The Court noted that polygamy had always been a crime, punishable by death, in England and that Virginia, after passage of the above-mentioned Religious Freedom Act, adopted the English statute making it a capital felony.

The Court next applied the ‘‘slippery slope’’ argument, outlining the horrors that would result if the exercise of religiously based polygamy were allowed. Human sacrifice and Suttee, the Hindu practice, banned by the British in colonial India, of a widow throwing herself upon the burning funeral pyre of her dead husband, were cited.

Perhaps the Court’s biases are further exposed by the statement that ‘‘[p]olygamy has always been odious among the northern and western nations of Europe,’’ but was ‘‘exclusively a feature of the life of Asiatic and of African people.’’

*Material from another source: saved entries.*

(* ===== verification/FileMmap.v ===== *)
(** * File mappings

    [mm/memory_set/file_mmap.rs]: the state of the files mapped into an address
    space, rebuilt from the areas and the page table after every change, the
    pages to write back, and what file writes and truncations do to the pages
    that are mapped. *)

From S2P Require Import Prelude.
From S2P Require Import BTree.
From S2P Require Import Address.
From S2P Require Import Ranges.
From S2P Require Import FrameAlloc.
From S2P Require Import PageCache.
From S2P Require Import VmRegion.
From S2P Require Import VmRegionSet.
From S2P Require Import PageTable.
From S2P Require Import MapArea.
From S2P Require Import Backing.
From S2P Require Import MemorySet.
Import Region VmaSet.

Definition shared_file_vm_regions_overlapping (ms : MemorySet) (start end__ : Z) : list VmRegion :=
  collect_overlaps_where (ms_vm_regions ms) start end__ (fun region => r_shared region && r_file_backed region).

(** The frame of a page, its flags, and whether it is mapped.  The source clones
    the tracker; the clone is modelled where it outlives the iteration. *)
Definition resident_page_for_vpn (c : PageCache) (ms : MemorySet) (area : MapArea) (vpn : Z)
    : option (Z * Z * bool) :=
  frame ← Area.tracked_frame area vpn;
  match mtranslate c ms vpn with
  | Some pte =>
      if pte_is_valid pte then Some (frame, pte_flags pte, true)
      else flags ← Area.saved_pte_flags area vpn; Some (frame, flags, false)
  | None => flags ← Area.saved_pte_flags area vpn; Some (frame, flags, false)
  end.

(** The pages of the areas that lie in [[start_vpn, end_vpn)] and user space. *)
Definition area_pages (ms : MemorySet) (start_vpn end_vpn : Z) : list (MapArea * Z) :=
  ms_areas ms ≫= fun area =>
    if negb (Area.contains_perm area MapPermission.U)
       || negb (Area.overlaps_vpn_range area start_vpn end_vpn) then []
    else pair area <$> Area.pages (mkRange (Z.max start_vpn (Area.start_vpn area))
                                           (Z.min end_vpn (Area.end_vpn area))).

(** ** Rebuilding the state of a backing *)

(** One page of [collect_mmap_backing_resident_pages]. *)
Definition collect_page (ms : MemorySet) (backing_id scan_start scan_end : Z) (region : VmRegion)
    (st : PageCache * list (Z * MmapBackingPageState)) (e : MapArea * Z)
    : PageCache * list (Z * MmapBackingPageState) :=
  let '(c, pages) := st in
  let '(area, vpn) := e in
  let page_start := sat_mul vpn PAGE_SIZE in
  if (page_start <? scan_start) || (scan_end <=? page_start) then st
  else
    match resident_page_for_vpn c ms area vpn with
    | None => st
    | Some (frame, flags, _) =>
        let file_page :=
          sat_add (r_file_offset region) (sat_sub page_start (r_start region)) / PAGE_SIZE in
        let state := unwrap_or (bt_get pages file_page) Backing.page_state_default in
        let old_dirty :=
          match bt_get (ms_mmap_backings ms) backing_id with
          | Some backing =>
              match bt_get (bk_resident_pages backing) file_page with
              | Some old => ps_dirty old
              | None => false
              end
          | None => false
          end in
        let state := state {{ ps_ref_count := sat_add (ps_ref_count state) 1;
                              ps_dirty := ps_dirty state || old_dirty
                                          || PTEFlags.contains flags PTEFlags.D }} in
        let '(c, state) :=
          if r_shared region && r_file_backed region then
            match ps_frame state with
            | Some _ => (c, state)
            | None => (clone_frame c frame, state {{ ps_frame := Some frame }})
            end
          else (c, state) in
        (c, bt_insert pages file_page state)
    end.

Definition collect_mmap_backing_resident_pages (c : PageCache) (ms : MemorySet) (backing_id : Z)
    : PageCache * list (Z * MmapBackingPageState) :=
  foldl (fun st e =>
    let region := e.2 : VmRegion in
    let scan_start := r_start region in
    let scan_end := Z.min (end_ region) (r_sigbus_start region) in
    if negb (r_backing_id region =? backing_id) || (scan_end <=? scan_start) then st
    else foldl (collect_page ms backing_id scan_start scan_end region) st
           (area_pages ms (floor (virt_addr scan_start)) (ceil (virt_addr scan_end))))
    (c, []) (ms_vm_regions ms).

Definition collect_mmap_backing_vm_state (ms : MemorySet) (backing_id : Z) : MmapBackingVmState :=
  let s := foldl (fun s e =>
    let region := e.2 : VmRegion in
    if negb (r_backing_id region =? backing_id) then s
    else
      let s := s {{ vs_vma_count := sat_add (vs_vma_count s) 1 }} in
      let start := r_file_offset region in
      let mapped_end := sat_add start (r_len region) in
      let valid_end := sat_add start (file_valid_len region) in
      let s := if start <? mapped_end
               then s {{ vs_mapped_file_ranges := vec_push (vs_mapped_file_ranges s) (start, mapped_end) }}
               else s in
      if start <? valid_end
      then s {{ vs_valid_file_ranges := vec_push (vs_valid_file_ranges s) (start, valid_end) }}
      else s) Backing.vm_state_default (ms_vm_regions ms) in
  s {{ vs_mapped_file_ranges := normalize_ranges (vs_mapped_file_ranges s);
       vs_valid_file_ranges := normalize_ranges (vs_valid_file_ranges s) }}.

Definition push_unique_backing_id (backing_ids : list Z) (backing_id : Z) : list Z :=
  if negb (backing_id =? 0) && negb (existsb (Z.eqb backing_id) backing_ids)
  then vec_push backing_ids backing_id else backing_ids.

Definition backing_ids_for_vma_range (ms : MemorySet) (start end__ : Z) : list Z :=
  foldl (fun ids region => push_unique_backing_id ids (r_backing_id region)) []
    (snapshot_range (ms_vm_regions ms) start end__).

Definition set_backing (ms : MemorySet) (backing_id : Z) (b : MmapBacking) : MemorySet :=
  ms {{ ms_mmap_backings := bt_insert (ms_mmap_backings ms) backing_id b }}.

(** The clones collected for a backing that is gone are dropped. *)
Definition refresh_mmap_backing_state (c : PageCache) (ms : MemorySet) (backing_id : Z)
    : option (PageCache * MemorySet) :=
  let '(c, pages) := collect_mmap_backing_resident_pages c ms backing_id in
  let vm_state := collect_mmap_backing_vm_state ms backing_id in
  match bt_get (ms_mmap_backings ms) backing_id with
  | Some b =>
      '(c, b) ← Backing.replace_resident_pages c (Backing.replace_vm_state b vm_state) pages;
      Some (c, set_backing ms backing_id b)
  | None => c ← drop_frames c (Backing.page_frames pages); Some (c, ms)
  end.

Definition refresh_mmap_backing_vm_state (ms : MemorySet) (backing_id : Z) : MemorySet :=
  match bt_get (ms_mmap_backings ms) backing_id with
  | Some b => set_backing ms backing_id
                (Backing.replace_vm_state b (collect_mmap_backing_vm_state ms backing_id))
  | None => ms
  end.

Definition refresh_mmap_backing_states (c : PageCache) (ms : MemorySet) (backing_ids : list Z)
    : option (PageCache * MemorySet) :=
  foldl_opt (fun st id => refresh_mmap_backing_state st.1 st.2 id) (c, ms) backing_ids.

Definition refresh_all_mmap_backing_states (c : PageCache) (ms : MemorySet) : option (PageCache * MemorySet) :=
  refresh_mmap_backing_states c ms (map fst (ms_mmap_backings ms)).

Definition mmap_backing_resident_frame (c : PageCache) (ms : MemorySet) (backing_id file_page : Z)
    : option Z * PageCache :=
  match bt_get (ms_mmap_backings ms) backing_id with
  | Some b => Backing.resident_frame c b file_page
  | None => (None, c)
  end.

Definition clear_mmap_backing_dirty_page (ms : MemorySet) (backing_id file_page : Z) : MemorySet :=
  match bt_get (ms_mmap_backings ms) backing_id with
  | Some b => set_backing ms backing_id (Backing.clear_dirty_page b file_page)
  | None => ms
  end.

(** [allocate_mmap_backing]: the backing of the same file, or a new one. *)
Definition allocate_mmap_backing (ms : MemorySet) (region : VmRegion) (file : option Z) : Z * MemorySet :=
  match file with
  | None => (0, ms)
  | Some file =>
      match Backing.new region file with
      | None => (0, ms)
      | Some backing =>
          match List.find (fun e => Backing.matches_region (bk_kind e.2) region) (ms_mmap_backings ms) with
          | Some (id, _) => (id, ms)
          | None =>
              let id := ms_next_mmap_backing_id ms in
              (id, (set_backing ms id backing) {{ ms_next_mmap_backing_id := sat_add id 1 }})
          end
      end
  end.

Of small solace to Reynolds and the Mormons, reacting to a petition for rehearing, the Court concluded that Reynolds’s imprisonment should not be ‘‘at hard labor’’ because the Morrill Act called for imprisonment only.

KEITH E. SEALING

References and Further Reading

  • Sealing, Keith, Polygamists Out of the Closet: Statutory and State Constitutional Prohibitions against Polygamy Are Unconstitutional under the Free Exercise Clause, Georgia State University Law Review 17 (2001): 691.
  • Ostling, Richard, and Joan Ostling. Mormon America: The Power and the Promise. San Francisco: HarperSan Francisco, 1999.
  • Van Wagoner, Richard. Mormon Polygamy: A History. 2nd ed. Salt Lake City, Utah: Signature Books, 1989.